Los calixtinos o utraquistas (2) del movimiento husita, a los que pertenecían principalmente la nobleza y la burguesía enriquecida de Praga, se habrían dado gustosos por satisfechos con la realización de aquellas demandas y de algunas escasas reformas sociales; pues les interesaban sobre todo los ricos bienes eclesiásticos y además la tranquilidad y el orden en el país. Pero el verdadero movimiento popular, cuyos partidarios se reclutaban principalmente entre los campesinos y la población más pobre de las ciudades, quería más y exigía la liberación de los campesinos del yugo de la servidumbre que pesaba aplastadoramente sobre la tierra llana. Ya Carlos IV había tenido que prohíbir a la nobleza pinchar los ojos o cortar manos y pies a sus siervos por la más leve transgresión. El movimiento de los llamados taboritas reunió, ante todo, a los elementos democráticos del pueblo, hasta los comunistas y milenaristas, y estuvo animado de un ardiente espíritu de lucha (3).

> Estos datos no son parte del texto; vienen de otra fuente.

(* ===== verification/SslStreamInv.v ===== *)
(** * No data before the certificate of the peer is verified

    What the adapter of SslStream.v did is judged event by event: data and the
    opening of the stream after a certificate with a digest that the client had
    set, clear text only before [StartSSL].  The invariant that carries the
    proof, operation by operation. *)

From stdpp Require Import list strings.
From S2P Require Import Prelude CertTime SslStream.
#[local] Open Scope Z_scope.
#[local] Open Scope xrtc_scope.

Section adapter.
Context {cert : Type} (ComputeDigest : string -> cert -> option (list byte)).
Notation adapter := (@OpenSSLStreamAdapter cert).
Notation ssl_event := (@ssl_event cert).

(** ** The rules *)

Record history := MkHistory {
  h_started : bool;
  h_digests : list (string * list byte);
  h_certs : list cert;
  h_verified : bool;
}.
Definition h_begin : history := MkHistory false [] [] false.
Definition h_next (g : history) (e : ssl_event) : history :=
  match e with
  | EStart => MkHistory true (h_digests g) (h_certs g) (h_verified g)
  | EDigest alg value => MkHistory (h_started g) ((alg, value) :: h_digests g) (h_certs g) (h_verified g)
  | EPresented c => MkHistory (h_started g) (h_digests g) (c :: h_certs g) (h_verified g)
  | EVerified _ _ _ => MkHistory (h_started g) (h_digests g) (h_certs g) true
  | _ => g
  end.

(** Clear text only before [StartSSL]; data only after a verification; after
    [StartSSL] the stream opens only when a certificate is verified; a
    certificate is verified only if the peer presented it, the client set a
    digest of the size of its algorithm, and that is the digest of the
    certificate. *)
Definition lawful (g : history) (e : ssl_event) : Prop :=
  match e with
  | EClear => h_started g = false
  | ESecret _ => h_verified g = true
  | EEvent events _ => has events SE_OPEN = true -> h_started g = true -> h_verified g = true
  | EVerified c alg value => (alg, value) ∈ h_digests g /\ c ∈ h_certs g /\ ComputeDigest alg c = Some value
  | EDigest alg value => GetDigestSize alg = Some (Z.of_nat (length value))
  | _ => True
  end.
Fixpoint all_lawful (g : history) (es : list ssl_event) : Prop :=
  match es with [] => True | e :: es => lawful g e /\ all_lawful (h_next g e) es end.

Definition past (es : list ssl_event) : history := foldl h_next h_begin es.
#[local] Arguments past : simpl never.
Lemma past_app es e : past (es ++ [e]) = h_next (past es) e.
Proof. unfold past. by rewrite foldl_app. Qed.
Lemma all_lawful_app g es e : all_lawful g (es ++ [e]) <-> all_lawful g es /\ lawful (foldl h_next g es) e.
Proof. revert g. induction es as [|x es IH]; intros g; cbn; rewrite ?IH; tauto. Qed.
(** ** The machine *)

Inductive tls_op :=
  | OSetIgnoreBadCert (ignore : bool) | OSetRole (role : SSLRole) | OSetMode (mode : SSLMode) | OSetCertVerifier (verifier : bool)
  | OSetAlpnProtocols (protos : list (list byte)) | OSetEllipticCurves (curves : list (list byte)) | OSetIdentity
  | OStartSSL (hostname : string) (socket : ConnState) (s : TlsSetup) (h : TlsHandshake)
  | OSend (data : list byte) (clear : Z) (w w' : Z * Z)
  | OSendTo (socket : ConnState) (same : bool) (data : list byte) (clear : Z) (w w' : Z * Z)
  | ORecv (cb clear : Z) (sessions : list loc) (r : Z * Z)
  | ORecvFrom (socket : ConnState) (cb clear : Z) (sessions : list loc) (r : Z * Z)
  | OClose (result : Z) | OAccept (accepted : option ConnState) (s : TlsSetup) (h : TlsHandshake)
  | OMessage (h : TlsHandshake) | OConnectEvent (s : TlsSetup) (h : TlsHandshake)
  | OReadEvent (h : TlsHandshake) | OWriteEvent (h : TlsHandshake) (w : Z * Z) | OCloseEvent (err : Z)
  | OOtherSession (hostname : string) (session : loc)   (* of another adapter of the factory *)
  | ODestroy.
Notation frame := (@tls_frame tls_op).

Section machine.
(** [max_send]: the most that the client sends in one call. *)
Context (handler : list tls_event -> list tls_op) (max_send : nat).

Definition do_tls_op (o : tls_op) : M adapter (list frame) :=
  match o with
  | OSetIgnoreBadCert ignore => _ ← SetIgnoreBadCert ignore; mret []
  | OSetRole role => _ ← SetRole role; mret []
  | OSetMode mode => _ ← SetMode mode; mret []
  | OSetCertVerifier verifier => _ ← SetCertVerifier verifier; mret []
  | OSetAlpnProtocols protos => _ ← SetAlpnProtocols protos; mret []
  | OSetEllipticCurves curves => _ ← SetEllipticCurves curves; mret []
  | OSetIdentity => _ ← SetIdentity; mret []
  | OStartSSL hostname socket s h => q ← tls_StartSSL handler hostname socket s h; mret q.1
  | OSend data clear w w' => _ ← tls_Send handler data clear w w'; mret []
  | OSendTo socket same data clear w w' => _ ← tls_SendTo handler socket same data clear w w'; mret []
  | ORecv cb clear sessions r => _ ← tls_Recv handler cb clear sessions r; mret []
  | ORecvFrom socket cb clear sessions r => _ ← tls_RecvFrom handler socket cb clear sessions r; mret []
  | OClose result => _ ← tls_Close result; mret []
  | OAccept accepted s h => _ ← tls_Accept accepted s h; mret []
  | OMessage h => tls_OnMessage handler h
  | OConnectEvent s h => tls_OnConnectEvent handler s h
  | OReadEvent h => tls_OnReadEvent handler h
  | OWriteEvent h w => tls_OnWriteEvent handler h w
  | OCloseEvent err => tls_OnCloseEvent handler err
  | OOtherSession hostname session =>
      _ ← modify (fun a => set_cache (AddSession hostname session <$> ssl_session_cache_ a) a); mret []
  | ODestroy => _ ← delete_OpenSSLAdapter; mret []
  end.
(* ===== verification/TlsSocketInv.v ===== *)
(** * No data of TLS before the check, and none lost or reordered

    What the adapter of TlsSocket.v did is judged event by event: data through
    OpenSSL only after a handshake that passed the check, clear text only while
    there is no TLS.  What [Send] said was sent is what OpenSSL took followed by
    what is pending.  References to contexts and connections are counted. *)

From stdpp Require Import list strings gmap.
From S2P Require Import Prelude StringEncode PhysSocket SslStream TlsSocket.
#[local] Open Scope Z_scope.
#[local] Open Scope xrtc_scope.

Section adapter.
Context {cert : Type} (Verify : cert -> bool) (fragment max_send : nat).
Notation adapter := (@OpenSSLAdapter cert).
Notation tls_event := (@tls_event cert).
(* ===== verification/EventTracerInv.v ===== *)
(** * The file of a session holds its events, once and in order

    The steps of EventTracer.v in any order: what the writing thread has put into
    the file, what it has still to write and what waits in the queue are together
    the events of the session; the copies of strings live until they are written. *)

From stdpp Require Import list gmap pretty.
From S2P Require Import Prelude EventTracer.
#[local] Open Scope Z_scope.
#[local] Open Scope xrtc_scope.

(** ** Text *)

Definition escape_char (c : byte) : list byte := if bool_decide (c = quote) || bool_decide (c = backslash) then [backslash; c] else [c].
Definition escape (s : list byte) : list byte := concat (map escape_char s).
Lemma escape_loop_ok s : s <> [] -> x00 ∉ s -> escape_loop (s ++ [x00]) = Ret (escape s).
Proof.
  induction s as [|c s IH]; [done|]. intros _ Hn. apply not_elem_of_cons in Hn as [_ Hs]. cbn [app escape_loop]. fold (escape_char c).
  destruct s as [|d s]; [cbn; by rewrite app_nil_r|]. cbn [app]. rewrite decide_False; [|intros ->; apply Hs; by left].
  change (d :: s ++ [x00]) with ((d :: s) ++ [x00]). by rewrite IH.
Qed.
(** Of an empty string the loop reads beyond the terminator. *)
Lemma escape_empty : escape_loop ([] ++ [x00]) = Ub OutOfBounds.
Proof. done. Qed.

(** A reader of the text gets the string back. *)
Fixpoint unescape_text (s : list byte) : list byte :=
  match s with
  | c :: ((d :: s) as rest) => if decide (c = backslash) then d :: unescape_text s else c :: unescape_text rest
  | _ => s
  end.
Lemma unescape_char c s : unescape_text (escape_char c ++ s) = c :: unescape_text s.
Proof.
  unfold escape_char. destruct (decide (c = backslash)) as [->|Hb].
  - rewrite orb_comm, bool_decide_eq_true_2 by done. done.
  - rewrite (bool_decide_eq_false_2 (c = backslash)) by done. rewrite orb_false_r. destruct (bool_decide_reflect (c = quote)) as [->|]; [done|].
    destruct s; cbn; [done|]. by rewrite decide_False.
Qed.
Lemma unescape_escape s : unescape_text (escape s) = s.
Proof. induction s as [|c s IH]; [done|]. unfold escape in *. cbn [map concat]. by rewrite unescape_char, IH. Qed.
(* ===== verification/Units.v ===== *)
(** * [rtc_base/units/unit_base.h], [api/units/]: lengths of time and points in time

    A value of a unit is its [value_] : an [int64_t], whose two ends stand for the
    infinities.  The checks of debug builds are compiled out, so that a result can
    leave the type, or turn into an infinity.  Also the timestamps of 32 bits of
    [rtc_base/time_utils.cc] and their wrap-around. *)

From stdpp Require Import list.
From S2P Require Import Prelude CLib Numerics.
#[local] Open Scope Z_scope.
#[local] Open Scope xrtc_scope.

(** ** The language *)

(** [a * b] and [a / b] after the usual arithmetic conversions. *)
Definition c_mul (t1 : int_type) (a : Z) (t2 : int_type) (b : Z) : res Z :=
  let t := arith_type t1 t2 in let z := static_cast t a * static_cast t b in
  if is_signed t then if decide (lowest t <= z <= max_of t) then Ret z else Ub SignedOverflow else Ret (static_cast t z).
Definition c_div (t1 : int_type) (a : Z) (t2 : int_type) (b : Z) : res Z :=
  let t := arith_type t1 t2 in let z := Z.quot (static_cast t a) (static_cast t b) in
  if static_cast t b =? 0 then Ub DivByZero else if decide (lowest t <= z <= max_of t) then Ret z else Ub SignedOverflow.
(** The conversion of an integer to [double], of 53 bits: to the nearest, ties to
    even; and back. *)
Definition to_double (z : Z) : Z :=
  let k := Z.max 0 (Z.log2 (Z.abs z) - 52) in
  let q := Z.abs z / 2 ^ k in let r := Z.abs z mod 2 ^ k in
  Z.sgn z * 2 ^ k * (if 2 * r <? 2 ^ k then q else if 2 ^ k <? 2 * r then q + 1 else if k =? 0 then q else q + q mod 2).
Definition of_double (t : int_type) (z : Z) : res Z := if decide (lowest t <= z <= max_of t) then Ret z else Ub SignedOverflow.

(** ** UnitBase *)

Definition PlusInfinityVal : Z := max_of int64_t.
Definition MinusInfinityVal : Z := lowest int64_t.
Definition IsPlusInfinity (v : Z) : bool := v =? PlusInfinityVal.
Definition IsMinusInfinity (v : Z) : bool := v =? MinusInfinityVal.
Definition IsInfinite (v : Z) : bool := (v =? PlusInfinityVal) || (v =? MinusInfinityVal).
Definition IsFinite (v : Z) : bool := negb (IsInfinite v).
Definition IsZero (v : Z) : bool := v =? 0.
Definition unit_op (op : cmp_op) (v other : Z) : bool := Op op int64_t v int64_t other.

Definition FromValue (value : Z) : Z := static_cast int64_t value.
Definition FromFraction (denominator : Z) (t : int_type) (value : Z) : res Z := z ← c_mul t value int64_t denominator; Ret (static_cast int64_t z).
Definition ToValue (t : int_type) (v : Z) : Z := static_cast t v.
Definition ToValueOr (t : int_type) (v fallback_value : Z) : Z := if IsFinite v then static_cast t v else fallback_value.

Definition DivRoundPositiveToNearest (n d : Z) : res Z := s ← long (n + Z.quot d 2); c_div int64_t s int64_t d.
Definition DivRoundToNearest (n d : Z) : res Z := s ← long (n + (if 0 <=? n then Z.quot d 2 else Z.quot (- d) 2)); c_div int64_t s int64_t d.
Definition ToFraction (one_sided : bool) (denominator : Z) (t : int_type) (v : Z) : res Z :=
  q ← (if one_sided then DivRoundPositiveToNearest v denominator else DivRoundToNearest v denominator); Ret (static_cast t q).
Definition ToFractionOr (one_sided : bool) (denominator v fallback_value : Z) : res Z :=
  if IsFinite v then if one_sided then DivRoundPositiveToNearest v denominator else DivRoundToNearest v denominator else Ret fallback_value.
Definition ToMultiple (factor : Z) (t : int_type) (v : Z) : res Z := z ← long (ToValue int64_t v * factor); Ret (static_cast t z).

(** ** RelativeUnit *)

Definition mul_int64 (v scalar : Z) : res Z := z ← long (ToValue int64_t v * scalar); Ret (FromValue z).
Definition mul_int32 (v scalar : Z) : res Z := z ← c_mul int64_t (ToValue int64_t v) int32_t scalar; Ret (FromValue z).
(** [operator/] by an integer; [std::round] is of type [double]. *)
Definition div_scalar (t : int_type) (v scalar : Z) : res Z :=
  q ← c_div int64_t (ToValue int64_t v) t scalar; of_double int64_t (to_double q).
Definition plus (v other : Z) : res Z :=
  if IsPlusInfinity v || IsPlusInfinity other then Ret PlusInfinityVal
  else if IsMinusInfinity v || IsMinusInfinity other then Ret MinusInfinityVal
  else z ← long (ToValue int64_t v + ToValue int64_t other); Ret (FromValue z).
Definition minus (v other : Z) : res Z :=
  if IsPlusInfinity v || IsMinusInfinity other then Ret PlusInfinityVal
  else if IsMinusInfinity v || IsPlusInfinity other then Ret MinusInfinityVal
  else z ← long (ToValue int64_t v - ToValue int64_t other); Ret (FromValue z).
(** [std::max(min_value, std::min(v, max_value))] *)
Definition Clamped (v min_value max_value : Z) : Z :=
  let m := if unit_op LtOp max_value v then max_value else v in if unit_op LtOp min_value m then m else min_value.

Definition RoundTo (v resolution : Z) : res Z :=
  s ← long (v + Z.quot resolution 2); q ← c_div int64_t s int64_t resolution; mul_int64 q resolution.
Definition RoundUpTo (v resolution : Z) : res Z :=
  s ← long (v + resolution); s1 ← long (s - 1); q ← c_div int64_t s1 int64_t resolution; mul_int64 q resolution.
Definition RoundDownTo (v resolution : Z) : res Z := q ← c_div int64_t v int64_t resolution; mul_int64 q resolution.

(** ** TimeDelta *)

Definition TimeDelta_Seconds (t : int_type) (value : Z) : res Z := FromFraction 1000000 t value.
Definition TimeDelta_Millis (t : int_type) (value : Z) : res Z := FromFraction 1000 t value.
Definition TimeDelta_Micros (value : Z) : Z := FromValue value.
Definition TimeDelta_seconds (t : int_type) (v : Z) : res Z := ToFraction false 1000000 t v.
Definition TimeDelta_ms (t : int_type) (v : Z) : res Z := ToFraction false 1000 t v.
Definition TimeDelta_us (t : int_type) (v : Z) : Z := ToValue t v.
Definition TimeDelta_ns (t : int_type) (v : Z) : res Z := ToMultiple 1000 t v.
Definition TimeDelta_seconds_or (v fallback_value : Z) : res Z := ToFractionOr false 1000000 v fallback_value.
Definition TimeDelta_ms_or (v fallback_value : Z) : res Z := ToFractionOr false 1000 v fallback_value.
Definition TimeDelta_us_or (v fallback_value : Z) : Z := ToValueOr int64_t v fallback_value.
Definition Abs (v : Z) : res Z :=
  if TimeDelta_us int64_t v <? 0 then n ← long (- TimeDelta_us int64_t v); Ret (TimeDelta_Micros n) else Ret v.

(** ** Timestamp *)

Definition Timestamp_Seconds (t : int_type) (value : Z) : res Z := FromFraction 1000000 t value.
Definition Timestamp_Millis (t : int_type) (value : Z) : res Z := FromFraction 1000 t value.
Definition Timestamp_Micros (value : Z) : Z := FromValue value.
Definition Timestamp_seconds (t : int_type) (v : Z) : res Z := ToFraction true 1000000 t v.
Definition Timestamp_ms (t : int_type) (v : Z) : res Z := ToFraction true 1000 t v.
Definition Timestamp_us (t : int_type) (v : Z) : Z := ToValue t v.
Definition Timestamp_seconds_or (v fallback_value : Z) : res Z := ToFractionOr true 1000000 v fallback_value.
Definition Timestamp_ms_or (v fallback_value : Z) : res Z := ToFractionOr true 1000 v fallback_value.
Definition Timestamp_us_or (v fallback_value : Z) : Z := ToValueOr int64_t v fallback_value.
Definition Timestamp_plus (v delta : Z) : res Z :=
  if IsPlusInfinity v || IsPlusInfinity delta then Ret PlusInfinityVal
  else if IsMinusInfinity v || IsMinusInfinity delta then Ret MinusInfinityVal
  else z ← long (Timestamp_us int64_t v + TimeDelta_us int64_t delta); Ret (Timestamp_Micros z).
Definition Timestamp_minus (v delta : Z) : res Z :=
  if IsPlusInfinity v || IsMinusInfinity delta then Ret PlusInfinityVal
  else if IsMinusInfinity v || IsPlusInfinity delta then Ret MinusInfinityVal
  else z ← long (Timestamp_us int64_t v - TimeDelta_us int64_t delta); Ret (Timestamp_Micros z).
Definition Timestamp_diff (v other : Z) : res Z :=
  if IsPlusInfinity v || IsMinusInfinity other then Ret PlusInfinityVal
  else if IsMinusInfinity v || IsPlusInfinity other then Ret MinusInfinityVal
  else z ← long (Timestamp_us int64_t v - Timestamp_us int64_t other); Ret (TimeDelta_Micros z).

(** ** Timestamps of 32 bits *)

Record TimestampWrapAroundHandler := WrapHandler { last_ts_ : Z; num_wrap_ : Z }.
Definition new_TimestampWrapAroundHandler : TimestampWrapAroundHandler := WrapHandler 0 (-1).
(** [num_wrap_ << 32]: of C++14, defined while the result fits the unsigned type. *)
Definition shl32 (n : Z) : res Z := if decide (0 <= n < 2 ^ 32) then Ret (wrapS 64 (n * 2 ^ 32)) else Ub SignedOverflow.
Definition Unwrap (ts : Z) : M TimestampWrapAroundHandler Z :=
  h ← get;
  if num_wrap_ h =? -1 then _ ← put (WrapHandler ts 0); mret ts
  else if ts <? last_ts_ h then
    n ← (if (0xf0000000 <=? last_ts_ h) && (ts <? 0x0fffffff) then lift (long (num_wrap_ h + 1)) else mret (num_wrap_ h));
    _ ← put (WrapHandler ts n); lift (z ← shl32 n; long (ts + z))
  else if 0xf0000000 <? u32 (ts - last_ts_ h) then lift (n ← long (num_wrap_ h - 1); z ← long (n * 2 ^ 32); long (ts + z))
  else _ ← put (WrapHandler ts (num_wrap_ h)); lift (z ← shl32 (num_wrap_ h); long (ts + z)).

Definition TimeDiff32 (later earlier : Z) : Z := i32 (later - earlier).
Definition TimeDiff (later earlier : Z) : res Z := long (later - earlier).

(** ** Proofs: the arithmetic is that of the integers with two infinities *)

Inductive ext := MinusInf | Finite (z : Z) | PlusInf.
(** What a value stands for. *)
Definition denote (v : Z) : ext := if v =? PlusInfinityVal then PlusInf else if v =? MinusInfinityVal then MinusInf else Finite v.
Definition ext_neg (e : ext) : ext := match e with MinusInf => PlusInf | Finite z => Finite (- z) | PlusInf => MinusInf end.
(** The sum; of opposite infinities there is none. *)
Definition ext_add (a b : ext) : option ext :=
  match a, b with
  | Finite x, Finite y => Some (Finite (x + y))
  | PlusInf, MinusInf | MinusInf, PlusInf => None
  | PlusInf, _ | _, PlusInf => Some PlusInf
  | MinusInf, _ | _, MinusInf => Some MinusInf
  end.
Definition ext_lt (a b : ext) : Prop :=
  match a, b with
  | Finite x, Finite y => x < y
  | MinusInf, Finite _ | MinusInf, PlusInf | Finite _, PlusInf => True
  | _, _ => False
  end.
Definition int64_value (v : Z) : Prop := in_range int64_t v.
(** A finite result is between the two infinities. *)
Definition fits (e : ext) : Prop := match e with Finite z => MinusInfinityVal < z < PlusInfinityVal | _ => True end.

Lemma long_ret z : int64_value z -> long z = Ret z.
Proof. unfold int64_value, long. limits. intros H. by rewrite decide_True by lia. Qed.
Lemma long_over z : ~ int64_value z -> long z = Ub SignedOverflow.
Proof. unfold int64_value, long. limits. intros H. by rewrite decide_False by lia. Qed.
Lemma cast64 z : int64_value z -> static_cast int64_t z = z.
Proof. by apply static_cast_id. Qed.
Ltac ends := change PlusInfinityVal with 9223372036854775807 in *; change MinusInfinityVal with (-9223372036854775808) in *; unfold int64_value in *; limits.

Ltac by_ends := ends; lia.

Era inevitable que, entre esas dos tendencias principales del movimiento husita, tarde o temprano se llegase a una situación violenta, postergada sólo por los acontecimientos políticos generales. Cuando el emperador alemán Segismundo, después de la muerte repentina de su hermano Wenzel, siguió a éste como titular de la corona bohemia, todo el país fue invadido por una poderosa excitación, pues a causa de la perfidia del rey tuvo que subir Huss a la hoguera; desde entonces fue considerado Segismundo en Bohemia como un enemigo jurado de todas las aspiraciones reformadoras. Poco después de subir al trono, en marzo de 1420, exhortó el Papa Martín V a toda la cristiandad, en una bula especial, a una cruzada contra la herejía bohemia, y un ejército de 150.000 hombres de todos los rincones de Europa se puso en movimiento contra los husitas. La rebelión en el país se convirtió en llama devastadora. Calixtinos y taboristas, amenazados directamente por el mismo peligro, abandonaron por el momento sus divergencias internas y se agruparon rápidamente para la defensa común. Bajo la dirección del anciano Ziska, un guerrero experimentado, fue sangrientamente batido el primer ejército de los cruzados. Pero no por eso había terminado la lucha, pues el emperador y el Papa continuaron sus ataques contra la herejía bohemia; así se desarrolló una de las guerras más sanguinarias, conducida por ambos sectores con espantosa crueldad. Después de haber expulsado los husitas al enemigo del propio país, llevaron la guerra a los Estados vecinos, devastaron ciudades y aldeas y se convirtieron por su valentía irresistible en el terror de sus enemigos.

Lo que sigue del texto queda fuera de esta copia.